Last Sunday afternoon I had to trek across country for work. Normally I travel into London and out when going to Birmingham but with all the disruption we face every weekend on the Norwich to London line whilst work goes on at Shenfield for Cross Rail, the only option was cross country through the Fens.
I remembered as I got de-trained at Ely that I had been here before on a dark Winter’s night when the London to Ipswich route was blocked and the only way home was via Ely for some reason. I can recall it now as if it were yesterday. Not much has changed. That night I believe Lady Archer was also on platform 2 as we waited for an incredibly short train to take on board displaced commuters.
The journey from Ipswich was a busy one full of Sunday shoppers and a few dogs. It always throws me when I travel out the wrong way from Ipswich but it was good to see the landscape from the elevated height of the trackbed – as dour and cold and misty as only an East Anglian landscape can look on a cold February day.
Kicking one’s heels in a middle of a nowhere railway station actually forces one, if one is so inclined, to look at what is around them. There had been not a glimmer of sunshine all day but as I walked down the platform in search of old buffers – (I know, sad but what else is there to do in the Fens?) there was a sudden glow of setting sun on the very distant horizon. You can see for miles and miles and miles here – Yes you can.
After that initial golden blob there was an almost instant switch to red in a West Ham sort of sense. The sky really did look like that above. A real cathedral if you like to wonder at our littleness in the scale of things.

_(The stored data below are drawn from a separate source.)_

Definition OperationLogEntry_validation_issues `{!Chrono} (e : OperationLogEntry)
    : list OperationLogEntryIssue :=
  (if negb (starts_with (ole_id e) "op-") then [InvalidId] else []) ++
  (if negb (valid_operation_kind_label (ole_kind e)) then [InvalidKind (ole_kind e)] else []) ++
  (if negb (valid_operation_status_label (ole_status e)) then [InvalidStatus (ole_status e)] else []) ++
  (match ole_remote_sync_state e with
   | Some state =>
     if negb (valid_remote_sync_state_label state) then [InvalidRemoteSyncState state] else []
   | None => []
   end) ++
  (if (ole_status e =? "failed")%string && is_empty (trim (default "" (ole_error e)))
   then [FailedWithoutError] else []) ++
  (if (ole_kind e =? "remote-sync")%string then
     match ole_remote_sync_state e with
     | None => [RemoteSyncMissingState]
     | Some state =>
       if (state =? "queued")%string && (ole_status e =? "running")%string then []
       else if (state =? "synced")%string && (ole_status e =? "done")%string then []
       else if (state =? "failed")%string && (ole_status e =? "failed")%string then []
       else if valid_remote_sync_state_label state
       then [RemoteSyncStateMismatch (ole_status e) state]
       else []
     end
   else []) ++
  (if is_empty (trim (ole_actor e)) then [EmptyActor] else []) ++
  (match parse_from_rfc3339 (ole_created_at e) with
   | Err err => [InvalidCreatedAt (ole_created_at e) err]
   | Ok _ => []
   end).

Inductive OperationLogComparisonIssue :=
| CountMismatch (expected actual : nat)
| EntryMismatch (index : nat) (id : string).

Definition operation_log_entry_matches (actual expected : OperationLogEntry) : bool :=
  bool_decide (actual = expected).

(** [zip], [enumerate], [filter], [map], from a given index. *)
Fixpoint entry_mismatches (index : nat) (actual expected : list OperationLogEntry)
    : list OperationLogComparisonIssue :=
  match actual, expected with
  | a :: actual', e :: expected' =>
    (if negb (operation_log_entry_matches a e) then [EntryMismatch index (ole_id a)] else []) ++
    entry_mismatches (S index) actual' expected'
  | _, _ => []
  end.

Definition operation_log_comparison_issues (actual expected : list OperationLogEntry)
    : list OperationLogComparisonIssue :=
  if negb (length actual =? length expected)
  then [CountMismatch (length expected) (length actual)]
  else entry_mismatches 0 actual expected.

(** ** The operation log on disk

    Records are CBOR items written one after the other; the encoder and the
    streaming decoder are the [serde_cbor] crate's. *)

Class CborEntry := {
  cbor_to_vec : OperationLogEntry → result (list Z) string;
  (** [StreamDeserializer::next]: nothing left, an error after a number of
      bytes, or a record and the bytes that follow it. *)
  cbor_next : list Z → option (result (OperationLogEntry * list Z) nat);
}.

Class CborLaws `{!CborEntry} : Prop := {
  cbor_next_nil : cbor_next [] = None;
  cbor_next_encoded e bs rest :
    cbor_to_vec e = Ok bs → cbor_next (bs ++ rest) = Some (Ok (e, rest));
  cbor_to_vec_nonempty e bs : cbor_to_vec e = Ok bs → bs ≠ [];
}.

Fixpoint encode_operation_log `{!CborEntry} (operations : list OperationLogEntry)
    : result (list Z) string :=
  match operations with
  | [] => Ok []
  | o :: operations' =>
    let? bs := cbor_to_vec o in
    let? rest := encode_operation_log operations' in
    Ok (bs ++ rest)
  end.

(** Every record takes at least one byte, so the length of the input bounds
    the number of records; [None] is fuel running out.  [total] is the length
    of the whole stream, from which an error's offset is computed. *)
Fixpoint decode_operation_log_go `{!CborEntry} (fuel total : nat) (bytes : list Z)
    : option (result (list OperationLogEntry) string) :=
  match cbor_next bytes with
  | None => Some (Ok [])
  | Some (Err consumed) =>
    let offset := total - length bytes + consumed in
    Some (Err ("decode CBOR stream at byte " +:+ string_of_N (N.of_nat offset)))
  | Some (Ok (o, rest)) =>
    match fuel with
    | O => None
    | S fuel' =>
      match decode_operation_log_go fuel' total rest with
      | None => None
      | Some (Err e) => Some (Err e)
      | Some (Ok os) => Some (Ok (o :: os))
      end
    end
  end.
Definition decode_operation_log `{!CborEntry} (bytes : list Z) :=
  decode_operation_log_go (length bytes) (length bytes) bytes.

(** ** File records and manifests *)

Inductive Payload :=
| Directory
| InlineSmall (oid object_key : string)
| NormalBlob (oid object_key : string)
| ChunkedBlob (oid manifest_key : string) (chunk_count : Z)
| LargeObject (oid manifest_key : string) (chunk_count : Z) (media_type : option string)
    (binary : bool) (chunking compression encryption storage_tier_hint hydrate_policy : string)
| Blob (oid object_key : string)
| Large (oid manifest_key : string) (chunk_count : Z)
| Symlink (target : string)
| Special (special_kind : string).

#[export] Instance Payload_eq_dec : EqDecision Payload.
Proof. solve_decision. Defined.
(* ===== verification/Large.v ===== *)
(** * majutsu-large: chunking and chunk compression

    [src/internal/majutsu_large.rs].  A large file is cut into ranges, fixed or
    content-defined, and each chunk is compressed when that pays off.  The
    loops run with fuel; the theorems show that the length of the input is
    enough fuel, that the ranges tile the input, and where the [usize]
    arithmetic cannot wrap. *)

From S2P Require Import Prelude RStr BTree MachInt Core.
From Stdlib Require Import SpecFloat.

Local Open Scope Z_scope.

(** ** Ranges *)

Fixpoint fixed_loop (fuel : nat) (start len chunk_size : Z) : option (list (Z * Z)) :=
  if start <? len then
    match fuel with
    | O => None
    | S fuel' =>
      let end_ := Z.min (wadd start chunk_size) len in
      match fixed_loop fuel' end_ len chunk_size with
      | Some ranges => Some ((start, end_) :: ranges)
      | None => None
      end
    end
  else Some [].

Definition fixed_ranges (len chunk_size : Z) : option (list (Z * Z)) :=
  fixed_loop (Z.to_nat len) 0 len (Z.max chunk_size 1).

(** One step of the rolling hash. *)
Definition ROLL_MUL : Z := 0x9E3779B185EBCA87.
Definition rolling_step (rolling byte : Z) : Z := wmul (wadd (rotate_left1 rolling) byte) ROLL_MUL.

(** The inner loop from index [i]: the end of the chunk and the hash state. *)
Fixpoint cdc_scan (fuel : nat) (bytes : list Z) (start i hard_end min mask rolling : Z)
    : option (Z * Z) :=
  if i <? hard_end then
    match fuel, bytes !! Z.to_nat i with
    | S fuel', Some byte =>
      let rolling' := rolling_step rolling byte in
      let current_len := i + 1 - start in
      if (min <=? current_len) && (Z.land rolling' mask =? 0)
      then Some (i + 1, rolling')
      else cdc_scan fuel' bytes start (i + 1) hard_end min mask rolling'
    | _, _ => None
    end
  else Some (hard_end, rolling).

Fixpoint cdc_loop (fuel : nat) (bytes : list Z) (start len min max mask rolling : Z)
    : option (list (Z * Z)) :=
  if start <? len then
    match fuel with
    | O => None
    | S fuel' =>
      let hard_end := Z.min (wadd start max) len in
      match cdc_scan (length bytes) bytes start start hard_end min mask rolling with
      | None => None
      | Some (end_, rolling') =>
        match cdc_loop fuel' bytes end_ len min max mask rolling' with
        | Some ranges => Some ((start, end_) :: ranges)
        | None => None
        end
      end
    end
  else Some [].

Definition cdc_target (target : Z) : Z := Z.max target 1024.
Definition cdc_min (target : Z) : Z := Z.min (Z.max (cdc_target target / 4) 1024) (cdc_target target).
Definition cdc_max (target : Z) : Z := Z.max (wmul (cdc_target target) 4) (cdc_min target + 1).
Definition cdc_mask (target : Z) : Z :=
  Z.max (saturating_sub (next_power_of_two (cdc_target target)) 1) 1.
Lemma build_snapshot_prune_plan_spec_witness :
  let plan := build_snapshot_prune_plan ex_snapshots (Some "a") 2 1 in
  plan = {| spp_keep := ["a"; "c"; "e"]; spp_delete := ["d"; "b"] |} ∧
  (∀ id, id ∈ spp_delete plan ↔ id ∈ map spi_id ex_snapshots ∧ (id ∉ spp_keep plan)) ∧
  Z.of_nat (length (spp_keep plan)) <= 1 + 2 + 1.
Proof.
  destruct (build_snapshot_prune_plan_spec ex_snapshots (Some "a") 2 1) as (_ & Hdelete & Hlen); [lia..|].
  intros plan. split; [vm_compute; reflexivity|]. split; [exact Hdelete|exact Hlen].
Defined.

Lemma s3_lifecycle_generated_witness :
  ∃ policy rules, s3_lifecycle_policy {| pc_enabled := true; pc_rules := default_tiering_rules |} = Ok policy ∧
    policy = JObject [("Rules", JArray (map s3_rule rules))] ∧
    ∃ xml, s3_lifecycle_configuration_xml policy = Ok xml.
Proof.
  destruct (s3_lifecycle_policy {| pc_enabled := true; pc_rules := default_tiering_rules |}) as [policy|e] eqn:Hp;
    [|exfalso; vm_compute in Hp; discriminate].
  destruct (s3_lifecycle_generated {| pc_enabled := true; pc_rules := default_tiering_rules |} policy)
    as (rules & Heq & _ & Hxml); [reflexivity|exact Hp|].
  exists policy, rules. split; [reflexivity|]. split; [exact Heq|exact Hxml].
Defined.

End PolicyExample.
Lemma legacy_stable `{!AeadLaws, !RngLaws} e b w0 w c w1 :
  key_inv w0 w → encode_legacy_envelope b (master_key_path e) w = (Done c, w1) →
  key_inv w0 w1 ∧ reads_as e w0 c b.
Proof.
  intros Hinv Henc. pose proof Hinv as (Hq & Hc & Hs).
  destruct (legacy_roundtrip _ _ _ _ _ Hq Henc) as (Hm & Hs1 & Hca & Hd). split.
  - eapply key_inv_step; [done..|]. by eapply cache_coherent_ext.
  - intros w2 Hw2. exists w2. split; [|done]. apply decode_enveloped; [done|]. apply Hd.
    destruct Hs as (?&?&?), Hw2 as (_ & _ & (?&?&?)). split_and!; congruence.
Qed.

Lemma age_stable `{!AgeLaws, !AeadLaws, !RngLaws} e b w0 w c w1 :
  key_inv w0 w → age_readable (kw_files w0 !! recipients_path e) →
  crypto_encode_object b EncAge (master_key_path e) (recipients_path e) w = (Done c, w1) →
  key_inv w0 w1 ∧ reads_as e w0 c b.
Proof.
  intros Hinv Hready. pose proof Hinv as (Hq & Hc & Hs0). simpl. unfold age_encrypt_object.
  intros Henc. stm_inv.
  match goal with Hr : read_age_recipients _ _ = (Done ?rs, ?wr) |- _ =>
    apply read_age_recipients_spec in Hr as (Hs & Hc1 & k & Hk & Hrs); [|done..];
    assert (key_inv w0 wr) as Hinv1 by (by eapply key_inv_step);
    destruct rs as [|r0 rs] end; stm_inv; [by eapply legacy_stable|].
  match goal with Hx : stm_ok (age_encrypt _ _ _) _ = _ |- _ => apply stm_ok_Done in Hx as [Hx ->] end.
  stm_inv. split; [eapply key_inv_step; [exact Hinv1|by repeat split|done]|].
  destruct Hs0 as (Hf0 & _). rewrite Hf0 in Hk.
  destruct (Hready _ _ Hk Hrs) as (i & ids & Hids & Hi & Hpub); [done|].
  match goal with Hx : age_encrypt _ _ _ = Ok _ |- _ =>
    pose proof (age_encrypt_magic _ _ _ _ Hx) as Hmagic;
    pose proof (age_decrypt_encrypt _ _ _ _ _ _ Hx Hi Hpub) as Hdec end.
  intros w2 Hw2. pose proof Hw2 as (Hq2 & Hc2 & (Hf2 & _)).
  destruct (read_age_identities_spec (recipients_path e) w2 k ids) as (w3 & Hread & Hs3 & Hc3);
    [done|done|by rewrite Hf2|done|].
  exists w3. split; [|by eapply key_inv_step].
  unfold decode_object, crypto_decode_object. rewrite Hmagic.
  unfold age_decrypt_object, stm_bind. rewrite Hread.
  destruct ids as [|i0 ids]; [by apply not_elem_of_nil in Hi|].
  unfold stm_ok, stm_lift. by rewrite Hdec.
Qed.

Lemma encode_object_stable `{!AgeLaws, !AeadLaws, !RngLaws} e b w0 w c w1 :
  key_inv w0 w → codec_ready e w0 b → encode_object e b w = (Done c, w1) →
  key_inv w0 w1 ∧ reads_as e w0 c b.
Proof.
  intros Hinv Hready. unfold codec_ready in Hready. unfold encode_object, encryption_enabled, stm_bind.
  assert (Hplain : has_magic b = false → reads_as e w0 b b)
    by (intros Hm w2 Hw2; exists w2; by rewrite decode_plain).
  destruct (oe_security e) as [sec|]; [|intros [= <- <-]; by auto].
  destruct (EncryptionMode_parse sec) as [[]|]; simpl; [| | |done].
  - intros [= <- <-]. by auto.
  - intros Henc. by eapply age_stable.
  - intros Henc. by eapply legacy_stable.
Qed.

(** C31. What [encode_object] writes [decode_object] reads back with the keys unchanged, when
    no system call fails and the cached keyring says what its file says: for ChaCha20-Poly1305
    every object, for age (which falls back to the master key when the keyring has no
    recipient) every object when the keyring can decrypt what it encrypts to, and without
    encryption the objects that do not start with a magic prefix of a cipher
    ([plaintext_age_file_unreadable] shows what becomes of the others). *)
Theorem decode_encode_object `{!AgeLaws, !AeadLaws, !RngLaws} e b w c w1 :
  quiet w → cache_coherent w → codec_ready e w b →
  encode_object e b w = (Done c, w1) →
  ∃ w2, decode_object e c w1 = (Done b, w2).
Proof.
  intros Hq Hc Hready Henc.
  destruct (encode_object_stable e b w w c w1) as [Hinv Hreads]; [by split_and!; [..|split_and!]|done..|].
  destruct (Hreads w1 Hinv) as (w2 & ? & _). by exists w2.
Qed.

(** During a key rotation an object written under the previous master key
    stays readable: [decode_object] falls back to the [master.key.prev] file when
    the current key does not decrypt it and there is no pending key. *)
Theorem decode_with_previous_key `{!AeadLaws, !RngLaws} e b w0 old c w1 w f :
  encode_legacy_envelope_with_key_hex b old w0 = (Done c, w1) → validate_key_hex old = Ok tt →
  quiet w → (∃ x, crypto_decode_object c (master_key_path e) (recipients_path e) w = (Fails x, w)) →
  kw_files w !! key_rotation_pending_path e = None →
  kw_files w !! key_rotation_previous_path e = Some f → trim (kf_content f) = old →
  decode_object e c w = (Done b, w).
Proof.
  intros Henc Hold Hq (x & Hx) Hpend Hprev Hcont.
  destruct (envelope_roundtrip _ _ _ _ _ w Henc) as ((nonce & ct & ->) & _ & _ & Hd).
  unfold decode_object. rewrite Hx. cbn [try_fallbacks]. rewrite Hpend, Hprev.
  assert (read_master_key_file (key_rotation_previous_path e) w = (Done old, w)) as ->.
  { unfold read_master_key_file, stm_bind. rewrite sys_quiet by done. unfold stm_get.
    rewrite Hprev. unfold stm_ret. by rewrite Hcont, Hold. }
  unfold decode_object_with_master_key_hex, stm_bind. rewrite Hold. unfold stm_ok, stm_lift. simpl outcome_of_result.
  rewrite envelope_not_age, bytes_starts_with_app. cbn [negb]. by rewrite Hd.
Qed.

(** Reading an age object with an empty keyring fails and leaves the keys alone. *)
Lemma age_decrypt_no_keyring p b w :
  quiet w → cache_coherent w → kw_files w !! p = None →
  ∃ x w1, age_decrypt_object p b w = (Fails x, w1) ∧ same_keys w w1 ∧ cache_coherent w1.
Proof.
  intros Hq Hc Hn.
  destruct (read_age_identities_spec p w AgeKeyring_default [] Hq Hc) as (w3 & Hr & Hs & Hc3);
    [by rewrite Hn|done|].
  unfold age_decrypt_object, stm_bind. rewrite Hr. by do 2 eexists.
Qed.

Lemma read_master_key_file_quiet p w r w1 :
  quiet w → read_master_key_file p w = (r, w1) → w1 = w.
Proof.
  intros Hq. unfold read_master_key_file, stm_bind. rewrite sys_quiet by done. unfold stm_get.
  destruct (kw_files w !! p) as [f|]; [|by intros [= _ <-]]. unfold stm_ret, stm_ok, stm_lift.
  destruct (validate_key_hex _); by intros [= _ <-].
Qed.

Lemma try_fallbacks_no_keyring b rp fs w :
  quiet w → cache_coherent w → kw_files w !! rp = None → bytes_starts_with b AGE_MAGIC = true →
  ∃ w1, try_fallbacks b rp fs w = (Done None, w1).
Proof.
  intros Hq Hc Hn Hmagic. revert w Hq Hc Hn.
  induction fs as [|p fs IH]; intros w Hq Hc Hn; simpl; [by eexists|].
  destruct (kw_files w !! p) as [f|] eqn:Hf; [|by apply IH].
  pose proof (read_master_key_file_no_panic p w) as Hnp.
  destruct (read_master_key_file p w) as [[key|err|] w1] eqn:Hr; [| |done];
    apply read_master_key_file_quiet in Hr as Hw1; [|done| |done]; subst w1; [|by apply IH].
  apply read_master_key_file_valid in Hr.
  unfold decode_object_with_master_key_hex, stm_bind. rewrite Hr. unfold stm_ok, stm_lift. simpl outcome_of_result.
  rewrite Hmagic. destruct (age_decrypt_no_keyring rp b w Hq Hc Hn) as (x & w2 & -> & Hs & Hc2).
  apply IH; [by eapply same_keys_quiet|done|]. by destruct Hs as (-> & _).
Qed.

(** Without encryption a file that itself starts with the age header (any
    [.age] file) is stored as it is and cannot be read back: [decode_object] takes
    the header for its own and asks for an identity of a keyring there is not. *)
Theorem plaintext_age_file_unreadable e b w :
  oe_security e = Some "none" → bytes_starts_with b AGE_MAGIC = true →
  quiet w → kw_files w !! recipients_path e = None → cache_coherent w →
  encode_object e b w = (Done b, w) ∧ ∃ x w1, decode_object e b w = (Fails x, w1).
Proof.
  intros Hsec Hmagic Hq Hnone Hc. split; [unfold encode_object; by rewrite Hsec|].
  unfold decode_object, crypto_decode_object. rewrite Hmagic.
  destruct (age_decrypt_no_keyring _ b w Hq Hc Hnone) as (x & w1 & -> & Hs & Hc1).
  destruct (try_fallbacks_no_keyring b (recipients_path e)
    [key_rotation_pending_path e; key_rotation_previous_path e] w1) as (w2 & ->).
  - by eapply same_keys_quiet.
  - done.
  - by destruct Hs as (-> & _).
  - done.
  - by do 2 eexists.
Qed.

End Crypto.

(** ** A concrete instance of the third-party code *)

Module CryptoExample.

Definition hex_digit (n : Z) : ascii :=
  ascii_of_N (if n <? 10 then Z.to_N (48 + n) else Z.to_N (87 + n)).
Definition hex_value (c : ascii) : option Z :=
  let n := Z.of_N (byte_val c) in
  if (48 <=? n) && (n <=? 57) then Some (n - 48)
  else if (97 <=? n) && (n <=? 102) then Some (n - 87) else None.

Fixpoint ex_hex_decode (s : string) : option (list Z) :=
  match s with
  | EmptyString => Some []
  | String a (String b s') =>
    match hex_value a, hex_value b, ex_hex_decode s' with
    | Some x, Some y, Some l => Some (16 * x + y :: l)
    | _, _, _ => None
    end
  | _ => None
  end.
Fixpoint ex_hex_encode (l : list Z) : string :=
  match l with
  | [] => ""
  | b :: l' => String (hex_digit (b / 16)) (String (hex_digit (b mod 16)) (ex_hex_encode l'))
  end.

#[export] Instance ex_hex : Hex := {| hex_decode := ex_hex_decode; hex_encode := ex_hex_encode |}.
#[export] Instance ex_rng : Rng := {| rng_bytes i n := repeat (Z.of_nat i mod 256) n |}.
#[export] Instance ex_rng_laws : RngLaws.
Proof. split. intros. apply repeat_length. Qed.

(** A cipher that prepends its key, and refuses another one. *)
#[export] Instance ex_aead : Aead := {|
  aead_encrypt k _ p := Some (k ++ p);
  aead_decrypt k _ c := if bytes_starts_with c k then Some (drop (length k) c) else None;
|}.
#[export] Instance ex_aead_laws : AeadLaws.
Proof. split. intros k n p c [= <-]. simpl. by rewrite bytes_starts_with_app, drop_app_length. Qed.

#[export] Instance ex_age : Age := {|
  Recipient := N; Identity := N;
  recipient_parse := parse_digits; identity_parse := parse_digits;
  recipient_to_string := string_of_N; identity_to_string := string_of_N;
  identity_generate := N.of_nat; to_public i := i;
  age_encrypt _ rs p := Ok (AGE_MAGIC ++ p);
  age_decrypt _ c := Ok (drop (length AGE_MAGIC) c);
|}.
#[export] Instance ex_age_laws : AgeLaws.
Proof.
  split.
  - apply parse_digits_of_N.
  - apply parse_digits_of_N.
  - intros n rs p c [= <-]. apply (bytes_starts_with_app AGE_MAGIC).
  - intros n rs p c i ids [= <-] _ _. done.
Qed.

Definition ex_print (k : AgeKeyring) : string :=
  join "," (ak_recipients k) +:+ ";" +:+ join "," (ak_identities k).
Definition ex_parse (s : string) : option AgeKeyring :=
  '(r, i) ← split_once s ";";
  Some {| ak_recipients := split ","%char r; ak_identities := split ","%char i |}.
#[export] Instance AgeKeyring_eq_dec : EqDecision AgeKeyring.
Proof. solve_decision. Defined.
#[export] Instance ex_toml : KeyringToml := {|
  keyring_from_toml := ex_parse;
  keyring_to_toml k := if bool_decide (ex_parse (ex_print k) = Some k) then Some (ex_print k) else None;
|}.
#[export] Instance ex_toml_laws : KeyringTomlLaws.
Proof. split. simpl. intros k s. case_bool_decide; naive_solver. Qed.
#[export] Instance ex_hmac : Hmac := {| hmac_sha256 k m := k ++ m |}.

The cross country connection arrived like clockwork and several churns of content took place on the tortuous loop around to Birmingham. That is when my second time travelling moment came some 5 hours after leaving home. I exited from the grandly re-furbished New Street station, nothing like the 1970s dump it used to be to find a tramway running past the Midland Hotel which no longer seemed to be an hotel. Memories of Computer Audit meetings in the bar flooded back and then 5 minutes later my heart sank.
I had been booked into the Britannia, as the hotel we normally use was full up and needs must, but as I stepped through the unlit revolving door and into the gloom of reception I stepped back to 1989 and then when I stepped out of the lift onto the sticky threadbare carpet I wondered whether this was the same sticky carpet redolent of any Britannia hotel and then opening the hotel room door I was thankful for safety razors. I told myself to grin and bear it. Just three nights so off I went to buy some nosebag.
By this stage I was peckish and having a non-working TV in the room settled down to munch through a cheese and onion butty whilst I swotted up on CSS to numb my brain to sleep. Halfway though my first half of what really was a delightful butty the sounds of congress, coupling if you like came through from Room 534 as if they were actually in my room. I was put off my butty but having been brought up not to waste food I choked it down and the noisy crisps did mask some of the groaning and moaning. Then peace descended and the numbing ability of reading a CSS manual was beginning to kick in and then the coupling started again. I wondered if a porn movie was being made and it went on and on and on.
The second night was almost normal with just hearing the belching, farting and urinating from the next room – normality was prevailing and no moaning and groaning plus an actual night’s kip. That all changed on the third night with Room 532 having a noisy conversation through to 0500 and Room 534 playing load music until 2358 when I thumped the wall all went silent until the film crew arrived and coupling of lower decibels than night one then proceeded to take place.
I revisit places regularly when making long term photographic projects but my Tardis co-ordinates are now firmly set to never enter the alien universe that exists in the form of a Britannia Hotel ever again (I made this promise in 1989 but was almost convinced they had upgraded from their website). As for their website – a total misrepresentation of what the rooms are really like in my view. Maybe they have one room that resembles what is on the site.
Britannia Hotels are a living nightmare – use them at your peril.